Abstract
A useful addition to the single-cell analysis repertoire would be the ability to image the location of specific genes.
Mazhar Adli, Ph.D., and colleagues at the University of Virginia recently succeeded in fluorescent labelling of different genomic areas using the RNA-guided CRISPR-Cas9 gene-editing tool.
“What this live cell imaging allows us to do is to look at a single living cell, and see what is the position of a particular gene in three dimensional nuclear space,” explained Dr. Adli.
“For example, we can track two separate genes or genomic regions that we know have different expressional status… when we look at the expressed ones they are in the nucleus and they are moving much faster than the non-expressed genes on the periphery of the nucleus.”

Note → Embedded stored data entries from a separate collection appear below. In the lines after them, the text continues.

(** The invariant of the stage over the device.  [d] is the digest
    function, [hex.EncodeToString] after SHA-256. *)
Record Inv (d : list byte → string) (s : sys File) : Prop := {
  inv_closed : closed (asw s) = has_close (log s);
  inv_result : ∀ r, r ∈ resultCh (asw s) → r = d (fed (log s));
  inv_sum : ∀ r, EvSum r ∈ log s → r = "" ∨ r = d (fed (log s));
  inv_wg : wg (asw s) = match hashWorker s with Running => 1 | Exited => 0 end;
  inv_open :
    closed (asw s) = false → hashWorker s = Running ∧ ∀ r, EvSum r ∉ log s;
  inv_done : doneCh (asw s) = true → closed (asw s) = true;
  inv_select :
    match main s with
    | Selecting _ | Waiting | Sending _ InSum | Sending None _ =>
        closed (asw s) = true
    | _ => True
    end;
  inv_running :
    hashWorker s = Running →
    resultCh (asw s) = [] ∧
    ∃ xs, hasher (asw s) ++ concat xs = fed (log s) ∧
          inflight s = (Some <$> xs) ++ (if closed (asw s) then [None] else [])
}.

End AsyncSHA256Writer.

(** ** strings *)

Fixpoint HasPrefix (s prefix : string) {struct prefix} : bool :=
  match prefix, s with
  | EmptyString, _ => true
  | String c prefix', String d s' => bool_decide (c = d) && HasPrefix s' prefix'
  | String _ _, EmptyString => false
  end.

Definition HasSuffix (s suffix : string) : bool :=
  HasPrefix (String.rev s) (String.rev suffix).

Definition TrimPrefix (s prefix : string) : string :=
  if HasPrefix s prefix
  then String.substring (String.length prefix)
         (String.length s - String.length prefix) s
  else s.

Definition TrimSuffix (s suffix : string) : string :=
  if HasSuffix s suffix
  then String.substring 0 (String.length s - String.length suffix) s
  else s.

(** [strings.Trim(s, cutset)] for a cutset of one ASCII byte [c], the
    only way the program calls it: [trimLeftByte(trimRightByte(s, c), c)]. *)
Fixpoint trimLeftByte (s : string) (c : ascii) : string :=
  match s with
  | String d s' => if bool_decide (d = c) then trimLeftByte s' c else s
  | EmptyString => EmptyString
  end.

(** The same from the right end. *)
Definition trimRightByte (s : string) (c : ascii) : string :=
  String.rev (trimLeftByte (String.rev s) c).

(** [Trim] returns an empty [s] as it is. *)
Definition Trim (s : string) (c : ascii) : string :=
  if bool_decide (s = "") then s else trimLeftByte (trimRightByte s c) c.

(** The double quote. *)
Definition quote : ascii := "034"%char.

(** ** path/filepath and os, as the program uses them

    The functions of [path/filepath] belong to the platform; the program
    is modelled over any implementation of them.  [Abs] and [Rel] can
    fail. *)
Record Filepath : Type := mkFilepath {
  Separator : ascii;
  Abs : string → string + error;
  Rel : string → string → string + error;
  Dir : string → string;
  Base : string → string;
  VolumeName : string → string;
  Join : string → string → string;
  ToSlash : string → string
}.

Definition PathSeparator (fp : Filepath) : string :=
  String (Separator fp) EmptyString.

(** [os.FileInfo], as far as it is looked at. *)
Record FileInfo : Type := mkFileInfo {
  IsDir : bool;
  Size : Z
}.

(** ** PauseController (identical in both variants)

    [paused] is the [int32] flag; the mutex and the condition variable
    only make [WaitIfPaused] sleep until the flag is 0 again, which in a
    transition system is a step that is enabled when the flag is 0. *)
Module PauseController.

Record t : Type := mk { paused : Z }.

Definition NewPauseController : t := {| paused := 0%Z |}.

Definition Toggle (pc : t) : t :=
  if decide (paused pc = 0%Z) then {| paused := 1%Z |} else {| paused := 0%Z |}.

Definition IsPaused (pc : t) : bool := bool_decide (paused pc = 1%Z).

(** Whether [WaitIfPaused] returns: its loop runs while [paused == 1]. *)
Definition WaitIfPaused_returns (pc : t) : bool :=
  negb (bool_decide (paused pc = 1%Z)).

End PauseController.

(** ** readLines (identical in both variants)

    The file is read through a [bufio.Scanner]: [scanned] are the lines
    it yields and [scan_err] is what [scanner.Err()] returns after them.
    [strings.TrimSpace] belongs to the standard library; the function is
    modelled over any implementation of it. *)
Module ReadLines.
Section Defs.
Variable TrimSpace : string → string.
(** A login that the backend accepts. *)
Lemma handleLogin_one_toast_witness :
  In (RouterReplace "/dashboard/kb-upload")
     (trace (handleLogin (answering 200 None) "admin" "secret")).
Proof.
  destruct (handleLogin_one_toast (RT := reference_runtime)
              (answering 200 None) "admin" "secret") as [_ [_ H]].
  apply (proj2 H). split; [reflexivity|]. split; [reflexivity|].
  exists {| status := 200; json := None |}. split; reflexivity.
Defined.

(** A login that the backend refuses with a reason. *)
Lemma handleLogin_error_text_witness :
  filter is_toast
    (trace (handleLogin
              (answering 401 (Some (JObj [("detail", JStr "Invalid credentials")])))
              "admin" "secret"))
  = [ToastError (JStr "Invalid credentials")].
Proof.
  exact (handleLogin_error_text (RT := reference_runtime)
           (answering 401 (Some (JObj [("detail", JStr "Invalid credentials")])))
           "admin" "secret"
           {| status := 401;
              json := Some (JObj [("detail", JStr "Invalid credentials")]) |}
           eq_refl eq_refl eq_refl eq_refl).
Defined.

(** An upload that the backend accepts. *)
Lemma handleUpload_success_iff_ok_witness :
  In (ToastSuccess (JStr "✅ File uploaded and indexed"))
     (trace (handleUpload (answering 201 None) (Some sample_file))).
Proof.
  destruct (handleUpload_success_iff_ok (RT := reference_runtime)
              (answering 201 None) (Some sample_file)) as [H _].
  apply (proj2 H). exists sample_file, {| status := 201; json := None |}.
  repeat split.
Defined.

(** An upload refused with a message, and one refused without. *)
Lemma handleUpload_failure_text_witness :
  handleUpload (answering 413 (Some (JObj [("message", JStr "File too large")])))
    (Some sample_file)
  = ([Fetch (upload_request sample_file);
      ToastError (JStr "❌ Upload failed: File too large")], Returned tt)
  /\ handleUpload (answering 400 (Some (JObj []))) (Some sample_file)
     = ([Fetch (upload_request sample_file);
         ToastError (JStr "❌ Upload failed: Unknown error")], Returned tt).
Proof.
  split.
  - exact (proj1 (handleUpload_failure_text (RT := reference_runtime)
                    (answering 413 (Some (JObj [("message", JStr "File too large")])))
                    sample_file
                    {| status := 413;
                       json := Some (JObj [("message", JStr "File too large")]) |}
                    [("message", JStr "File too large")] "File too large"
                    eq_refl eq_refl eq_refl)
             eq_refl eq_refl).
  - exact (proj2 (handleUpload_failure_text (RT := reference_runtime)
                    (answering 400 (Some (JObj []))) sample_file
                    {| status := 400; json := Some (JObj []) |} [] ""
                    eq_refl eq_refl eq_refl)
             (or_introl eq_refl)).
Defined.

(** A list with a [null] in it, and a list of two leads. *)
Lemma list_render_throws_iff_witness :
  LeadsPage_render (JArr [JNull]) = ([], Thrown TypeError)
  /\ returns (LeadsPage_render (JArr sample_leads)) = true.
Proof.
  split.
  - exact (proj1 (proj1 (list_render_throws_iff (RT := reference_runtime)
                           (JArr [JNull]) []) eq_refl)).
  - rewrite (proj1 (proj2 (list_render_throws_iff (RT := reference_runtime)
                             JNull sample_leads) eq_refl)).
    reflexivity.
Defined.

(** Both list endpoints answer [null]. *)
Lemma list_pages_fall_back_to_empty_witness :
  LeadsPage_effect (answering 200 (Some JNull))
  = ([Fetch {| url := "http://localhost:8000/leads"; method := "GET"; headers := [];
               credentials := None; body := NoBody |};
      SetState (SetLeads (JArr []))],
     Returned tt).
Proof.
  destruct (list_pages_fall_back_to_empty (RT := reference_runtime)
              (answering 200 (Some JNull))
              {| status := 200; json := Some JNull |}
              {| status := 200; json := Some JNull |} JNull JNull) as [H _].
  exact (proj1 (H eq_refl eq_refl eq_refl)).
Defined.

(** Both list endpoints answer 500 with an error payload. *)
Lemma list_pages_store_error_payload_witness :
  LeadsPage_render
    (leads_after (JArr [])
       (trace (LeadsPage_effect
                 (answering 500 (Some (JObj [("detail", JStr "Server error")]))))))
  = ([], Thrown TypeError).
Proof.
  destruct (list_pages_store_error_payload (RT := reference_runtime)
              (answering 500 (Some (JObj [("detail", JStr "Server error")])))
              {| status := 500; json := Some (JObj [("detail", JStr "Server error")]) |}
              {| status := 500; json := Some (JObj [("detail", JStr "Server error")]) |}
              [("detail", JStr "Server error")] [("detail", JStr "Server error")])
    as [H _].
  exact (proj2 (proj2 (H eq_refl eq_refl))).
Defined.

(** A first question while the backend cannot be reached. *)
Lemma send_adds_two_bubbles_witness :
  ChatPage_messages
    (messages (chat_after sample_state (trace (handleSend unreachable sample_state))))
  = [{| bubble_key := 0; bubble_class := "text-right"; bubble_label := "You";
        bubble_content := JStr "What is Amity?" |};
     {| bubble_key := 1; bubble_class := "text-left"; bubble_label := "AmityBot";
        bubble_content := JStr "Error from server." |}].
Proof.
  exact (send_adds_two_bubbles (RT := reference_runtime) unreachable sample_state
           eq_refl).
Defined.

(** The request of the second turn of a conversation. *)
Lemma chat_session_keeps_session_id_witness :
  exists r,
    Fetch (chat_request "And where?" "session-1"
             [("What is Amity?", JStr "A university.")] "general") = Fetch r
    /\ url r = "http://localhost:8000/chat"
    /\ method r = "POST"
    /\ session_id_of r = JStr "session-1".
Proof.
  apply (chat_session_keeps_session_id (RT := reference_runtime)
           sample_state
           [("What is Amity?", answering 200 (Some sample_reply));
            ("And where?", unreachable)]).
  - simpl. right. right. right. right. right. right. left. reflexivity.
  - reflexivity.
Defined.

(** A chat call that is answered, and one that is refused. *)
Lemma sendChat_returns_iff_witness :
  snd (sendChat (answering 200 (Some sample_reply)) (send_args sample_state))
  = Returned sample_reply
  /\ snd (sendChat (answering 429 None) (send_args sample_state))
     = Thrown (Error "Chat API failed with 429").
Proof.
  split.
  - destruct (sendChat_returns_iff (RT := reference_runtime)
                (answering 200 (Some sample_reply)) (send_args sample_state)
                sample_reply) as [H _].
    apply (proj2 H). exists {| status := 200; json := Some sample_reply |}.
    repeat split.
  - destruct (sendChat_returns_iff (RT := reference_runtime)
                (answering 429 None) (send_args sample_state) JNull) as [_ H].
    exact (H {| status := 429; json := None |} eq_refl eq_refl).
Defined.

(** A request with one message that carries an extra field, and a request
    whose [messages] is a string. *)
Lemma POST_forwards_role_and_content_witness :
  (exists rest,
     trace (POST (fun _ _ => Returned sample_completion)
              (Some (JObj [("messages",
                            JArr [JObj [("role", JStr "user");
                                        ("content", JStr "Hi");
                                        ("id", JStr "m1")]])])))
     = GroqCreate (JArr [JObj [("role", JStr "user"); ("content", JStr "Hi")]])
         "mixtral-8x7b-32768" :: rest
     /\ count_requests rest = 0%nat)
  /\ exists e,
       POST (fun _ _ => Returned sample_completion)
         (Some (JObj [("messages", JStr "Hi")]))
       = ([ConsoleError (Some "Chat error:") e],
          Returned {| resp_status := 500;
                      resp_body := JObj [("error", JStr "Chat failed")] |}).
Proof.
  split.
  - apply (proj1 (POST_forwards_role_and_content (RT := reference_runtime)
                    (fun _ _ => Returned sample_completion)
                    (Some (JObj [("messages",
                                  JArr [JObj [("role", JStr "user");
                                              ("content", JStr "Hi");
                                              ("id", JStr "m1")]])])))
             [JObj [("role", JStr "user"); ("content", JStr "Hi"); ("id", JStr "m1")]]).
    eexists. split; [reflexivity|]. split; [reflexivity|].
    split; [reflexivity|]. repeat constructor.
  - apply (proj2 (POST_forwards_role_and_content (RT := reference_runtime)
                    (fun _ _ => Returned sample_completion)
                    (Some (JObj [("messages", JStr "Hi")])))).
    intros items [body [Hreq [_ [Hm _]]]]. inversion Hreq; subst body.
    discriminate Hm.
Defined.
(** * KaskMan: the self-improvement engine

    A shallow embedding of [architecture/self-improvement-algorithms.py]
    (class [SelfImprovementEngine]) and the properties of its
    pattern-to-action control loop.

    Conventions of the embedding.
    - A Python [float] is an IEEE-754 binary64 value: Rocq's primitive
      [float], whose operations are specified by [SpecFloat].
    - A coroutine is a computation in the monad [M]: given the history of
      observable events so far (calls to collaborators, log lines, sleeps)
      it returns a value or raises an exception, and emits new events.
    - Methods the class calls but does not define (the analysers, the
      generators, the implementers, the model updaters, the database
      handle) are collaborators: their answers come from an [environment]
      and may depend on everything that happened before the call.
    - An exception is an instance of Python's [Exception], the class the
      handlers of the source catch. *)

From Stdlib Require Import ZArith List String Ascii Bool Lia Permutation Sorted.
From Stdlib Require Import Floats Uint63.
Import ListNotations.

Set Warnings "-inexact-float,-register-all,-unused-intro-pattern".

(** * Part I: the embedding *)

(** ** Binary64 arithmetic as Python uses it *)

Module PyFloat.

(** [min(a, b)] of two floats: the builtin keeps its first argument
    unless the second is strictly smaller. *)
Definition py_min (a b : float) : float := if (b <? a)%float then b else a.

(** [max(a, b)]: the first argument unless the second is strictly larger. *)
Definition py_max (a b : float) : float := if (a <? b)%float then b else a.

(** [float(n)] for a size [n] as [len] returns it ([0 <= n < 2^63]). *)
Definition float_of_int (n : Z) : float := of_uint63 (Uint63.of_Z n).

(** [a <= b] as a proposition. *)
Definition fle (a b : float) : Prop := (a <=? b)%float = true.

(** A binary64 value of at least [2 ^ k]: an infinity, or a normal number
    of exponent at least [k - 52]. *)
Definition at_least_pow2 (k : Z) (x : spec_float) : Prop :=
  x = S754_infinity false \/
  exists m e, x = S754_finite false m e /\
              (k - 52 <= e)%Z /\ (2 ^ 52 <= Zpos m < 2 ^ 53)%Z.

End PyFloat.

Import PyFloat.

(** ** Python values *)

(** The values that reach the engine untyped ([Any]): pattern payloads,
    configuration entries, metric values. *)
Inductive pyval : Type :=
| VNone
| VBool (b : bool)
| VInt (n : Z)
| VFloat (f : float)
| VStr (s : string)
| VList (l : list pyval)
| VDict (d : list (string * pyval)).

(** A [dict] with string keys, in insertion order. *)
Definition dict := list (string * pyval).

(** Truth value of an object ([bool(v)], as [not v] tests it). *)
Definition truthy (v : pyval) : bool :=
  match v with
  | VNone => false
  | VBool b => b
  | VInt n => negb (n =? 0)%Z
  | VFloat f => negb (f =? 0)%float
  | VStr s => negb (s =? "")%string
  | VList l => match l with [] => false | _ :: _ => true end
  | VDict d => match d with [] => false | _ :: _ => true end
  end.

(** [d.get(key)] *)
Fixpoint dict_get (d : dict) (key : string) : option pyval :=
  match d with
  | [] => None
  | (k, v) :: d' => if (k =? key)%string then Some v else dict_get d' key
  end.

(** [d.get(key, default)] *)
Definition dict_get_default (d : dict) (key : string) (default : pyval) : pyval :=
  match dict_get d key with Some v => v | None => default end.

(** [d[key] = v]: an existing key keeps its position. *)
Fixpoint dict_set (d : dict) (key : string) (v : pyval) : dict :=
  match d with
  | [] => [(key, v)]
  | (k, w) :: d' =>
      if (k =? key)%string then (k, v) :: d' else (k, w) :: dict_set d' key v
  end.

(** [x or []] for a nullable list column. *)
Definition or_empty {A : Type} (x : option (list A)) : list A :=
  match x with Some l => l | None => [] end.

(** ** Data model *)

Inductive ImprovementType : Type :=
| PERFORMANCE | ACCURACY | EFFICIENCY | COST | RELIABILITY | SCALABILITY.

Inductive LearningMode : Type :=
| SUPERVISED | UNSUPERVISED | REINFORCEMENT | TRANSFER | FEDERATED.

(** Structured learning outcome from project completion. *)
Record LearningOutcome : Type := {
  project_id : string;
  outcome_type : string;
  success_score : float;
  completion_time : float;
  resource_utilization : dict;
  quality_metrics : dict;
  lessons_learned : list string;
  patterns_identified : list pyval;
  improvement_suggestions : list string;
  timestamp : Z
}.

(** System optimization recommendation. *)
Record SystemOptimization : Type := {
  optimization_type : ImprovementType;
  component : string;
  current_value : float;
  target_value : float;
  improvement_percentage : float;
  implementation_effort : string;
  expected_impact : string;
  risk_level : string;
  implementation_steps : list string;
  validation_criteria : list string
}.

(** A pattern report: the dictionary with keys ['type'], ['data'] and
    ['confidence'] that [analyze_patterns] builds. *)
Record pattern : Type := {
  pattern_type : string;
  pattern_data : pyval;
  pattern_confidence : float
}.

(** A row of the query of [collect_learning_outcomes]. *)
Record outcome_row : Type := {
  row_project_id : string;
  row_outcome_type : string;
  row_impact_score : float;
  row_completion_hours : float;
  row_lessons_learned : option (list string);
  row_patterns_identified : option (list pyval);
  row_recommendations : option (list string);
  row_created_at : Z
}.

(** A row of the query of [get_resource_metrics]. *)
Record metric_row : Type := {
  metric_name : string;
  avg_value : pyval
}.

(** The row of the query of [get_quality_metrics]. *)
Record quality_row : Type := {
  total_artifacts : pyval;
  avg_quality : pyval
}.

(** ** Collaborators, events and exceptions *)

(** The methods the engine awaits without defining them. *)
Inductive analyzer : Type :=
| analyze_success_factors | analyze_failure_modes | analyze_resource_patterns
| analyze_agent_patterns | analyze_temporal_patterns.

Inductive generator : Type :=
| generate_success_factor_improvements | generate_failure_mode_improvements
| generate_resource_improvements | generate_agent_improvements
| generate_temporal_improvements.

Inductive implementer : Type :=
| implement_performance_improvement | implement_efficiency_improvement
| implement_reliability_improvement | implement_scalability_improvement.

Inductive updater : Type :=
| update_success_prediction_model | update_resource_estimation_model
| update_quality_prediction_model | update_agent_performance_model.

(** The three queries sent to the database handle. *)
Inductive query : Type :=
| learning_outcomes_query | resource_metrics_query | quality_metrics_query.

(** An instance of [Exception]: its class name and its [str]. *)
Record exn : Type := { exn_class : string; exn_str : string }.

(** What an observer of the engine sees, in order. *)
Inductive event : Type :=
| EvQuery (q : query) (args : list string)
| EvAnalyze (a : analyzer) (outcomes : list LearningOutcome)
| EvGenerate (g : generator) (data : pyval)
| EvAttempt (improvement : SystemOptimization)
| EvImplement (i : implementer) (improvement : SystemOptimization)
| EvRecord (improvement : SystemOptimization)
| EvPrepareTraining (outcomes : list LearningOutcome)
| EvUpdate (u : updater) (training_data : pyval)
| EvHealthCheck
| EvLogInfo (message : string)
| EvLogError (message : string)
| EvSleep (delay : pyval).

Definition trace := list event.

(** Outcome of a call: a value, or a raised exception. *)
Inductive result (A : Type) : Type :=
| Ok (a : A)
| Raise (e : exn).

Arguments Ok {A} a.
Arguments Raise {A} e.

(** The collaborators of one engine: each answers from the history of
    events before the call and from its arguments. *)
Record environment : Type := {
  db_learning_outcomes : trace -> result (list outcome_row);
  db_resource_metrics : trace -> string -> result (list metric_row);
  db_quality_metrics : trace -> string -> result quality_row;
  run_analyzer : analyzer -> trace -> list LearningOutcome -> result pyval;
  run_generator : generator -> trace -> pyval -> result (list SystemOptimization);
  run_implementer : implementer -> trace -> SystemOptimization -> result unit;
  run_record_improvement : trace -> SystemOptimization -> result unit;
  run_prepare_training_data : trace -> list LearningOutcome -> result pyval;
  run_updater : updater -> trace -> pyval -> result unit;
  run_system_health_check : trace -> result unit
}.

(** ** The monad of coroutines *)

(** A computation reads the history and yields its outcome together with
    the events it emitted. *)
Definition M (A : Type) : Type := trace -> result A * trace.

Definition ret {A : Type} (a : A) : M A := fun _ => (Ok a, []).

Definition bind {A B : Type} (m : M A) (f : A -> M B) : M B :=
  fun h =>
    match m h with
    | (Ok a, es) =>
        match f a (h ++ es) with
        | (r, es') => (r, es ++ es')
        end
    | (Raise e, es) => (Raise e, es)
    end.

Definition raise {A : Type} (e : exn) : M A := fun _ => (Raise e, []).

(** An effect with no answer: a log line, a sleep, a marker. *)
Definition emit (ev : event) : M unit := fun _ => (Ok tt, [ev]).

(** A call to a collaborator: the call is observed, then it answers. *)
Definition call {A : Type} (ev : event) (answer : trace -> result A) : M A :=
  fun h => (answer h, [ev]).
Lemma endswith_snoc (s : string) (c : ascii) :
  PyStr.endswith (s +:+ String c EmptyString) c = true.
Proof.
  induction s as [|a s IH]; simpl.
  - apply Ascii.eqb_refl.
  - destruct (s +:+ String c EmptyString) eqn:E; [|exact IH].
    destruct s; discriminate.
Qed.

Lemma all_any (p : ascii -> bool) (s : string) :
  s <> "" -> PyStr.all p s = true -> PyStr.any p s = true.
Proof.
  destruct s as [|a s]; [congruence|]. simpl. intros _ H.
  apply andb_true_iff in H as [-> _]. reflexivity.
Qed.

Lemma of_chars_length (chars : list ascii) :
  String.length (PyStr.of_chars chars) = length chars.
Proof.
  unfold PyStr.of_chars.
  induction chars as [|a chars IH]; simpl; [reflexivity|].
  rewrite IH. reflexivity.
Qed.

Lemma of_chars_all (p : ascii -> bool) (chars : list ascii) :
  Forall (fun a => p a = true) chars -> PyStr.all p (PyStr.of_chars chars) = true.
Proof.
  unfold PyStr.of_chars.
  induction 1 as [|a chars Ha _ IH]; simpl; [reflexivity|].
  rewrite Ha, IH. reflexivity.
Qed.

Lemma N_div10_range (x lo hi : N) :
  (10 * lo <= x < 10 * hi)%N -> (lo <= x / 10 < hi)%N.
Proof.
  intros [Hlo Hhi]. split.
  - apply N.div_le_lower_bound; lia.
  - apply N.Div0.div_lt_upper_bound; lia.
Qed.

Lemma pretty_N_go_six (x : N) (s : string) :
  (100000 <= x < 1000000)%N ->
  String.length (pretty_N_go x s) = (6 + String.length s)%nat.
Proof.
  intros H0.
  pose proof (N_div10_range x 10000 100000 ltac:(lia)) as H1.
  pose proof (N_div10_range (x / 10) 1000 10000 ltac:(lia)) as H2.
  pose proof (N_div10_range (x / 10 / 10) 100 1000 ltac:(lia)) as H3.
  pose proof (N_div10_range (x / 10 / 10 / 10) 10 100 ltac:(lia)) as H4.
  pose proof (N_div10_range (x / 10 / 10 / 10 / 10) 1 10 ltac:(lia)) as H5.
  pose proof (N_div10_range (x / 10 / 10 / 10 / 10 / 10) 0 1 ltac:(lia)) as H6.
  do 6 (rewrite pretty_N_go_step by lia).
  replace (x / 10 / 10 / 10 / 10 / 10 / 10)%N with 0%N by lia.
  rewrite pretty_N_go_0. reflexivity.
Qed.

(** A number drawn by [random.randint(100000, 999999)] prints as six digits. *)
Lemma of_int_six_digits (n : Z) :
  100000 <= n <= 999999 ->
  String.length (PyStr.of_int n) = 6%nat
  /\ PyStr.all PyStr.isdigit (PyStr.of_int n) = true.
Proof.
  intros Hn. split.
  - unfold PyStr.of_int, pretty, pretty_Z.
    destruct n as [|q|q]; try lia.
    unfold pretty, pretty_positive, pretty, pretty_N.
    destruct (decide (N.pos q = 0%N)) as [E|_]; [discriminate|].
    rewrite pretty_N_go_six by lia. reflexivity.
  - apply of_int_nonneg_all; [apply digits_are_digits|lia].
Qed.

Lemma words_checked (p : string -> bool) (words : list string) (word : string) :
  forallb p words = true -> In word words -> p word = true.
Proof. intros H Hin. rewrite forallb_forall in H. apply H, Hin. Qed.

While other groups have used CRISPR technology to label chromosomal locations before now, these have always been at highly repetitive areas such as centromeric or telomeric regions. This is the first time this technique has successfully labelled non-repetitive regions.
“With CRISPR we can target this to anywhere in the genome,” Dr. Adli told Clinical Omics. “We can target expressed genes and non-expressed genes; we can target intergenic regions that don’t code for anything. That gives us the opportunity to look anywhere in the genome that we want.”
From the study, Live cell imaging of low- and non-repetitive chromosome loci using CRISPR-Cas9, shows snapshots of a 4 h long movie of a HeLa cell co-transfected with dCas9-mCherry, MCP–YFP and sgRNA 14 × -MS2 targeting locus #1. dCas9-sgRNA (yellow spots) remains stably bound to its targeted site throughout the cell cycle. dCas9 spots marked with a single arrow split into two closely spaced loci (double arrows) in different frames.
UVA Health System
Dr. Adli and his team are using the new technique they have developed to track the location of enhancer elements that regulate gene expression, but are not necessarily located near the gene they have influence over.
He explained: “We know that they regulate the expression level of the gene. What we don’t know is exactly how do they work? Are they always together for example? Do they come together once in a while? Are they coming together just once in a week or once in a day? How dynamically are they interacting with each other? We don’t get this kind of information from this population analysis, but when we label with multicolor then we can study this dynamic information.”
While this type of fluorescent labeling technique has wider implications, it could be a useful tool for cancer researchers.
“What we think it will allow us to do in cancer cells is that we can compare a malignant cell to a normal cell in terms of the location of the particular gene, in terms of how dynamically this particular gene is moving around inside the nucleus,” said Dr. Adli.
“Then, if you do the multicolor labeling, we can look at regulatory enhancer elements. For example, we can label them to see that in normal cells an enhancer element is not interacting with a specific gene, but in cancer cells this element does interact with this gene.”
Dr. Adli believes it is too early to predict if this technique could be used to help develop cancer therapies, but suggests it could be useful for diagnostic purposes.
The lab’s team includes (left to right) Mazhar Adli, Tom Wei, Jackie Yang, Stephen Shang, and Turan Tufan.
UVA Health System
“In cancers there is copy number variation where one gene is duplicated many, many times so we end up with multiple copies of the same gene. We could simply use our technique to see how many copies of a gene are there in a cell,” he explained.
“In normal cells we should have two copies, one from Mum, one from Dad, so we should see two dots. But in cancer cells, when there is amplification of a genomic region we should see many dots.”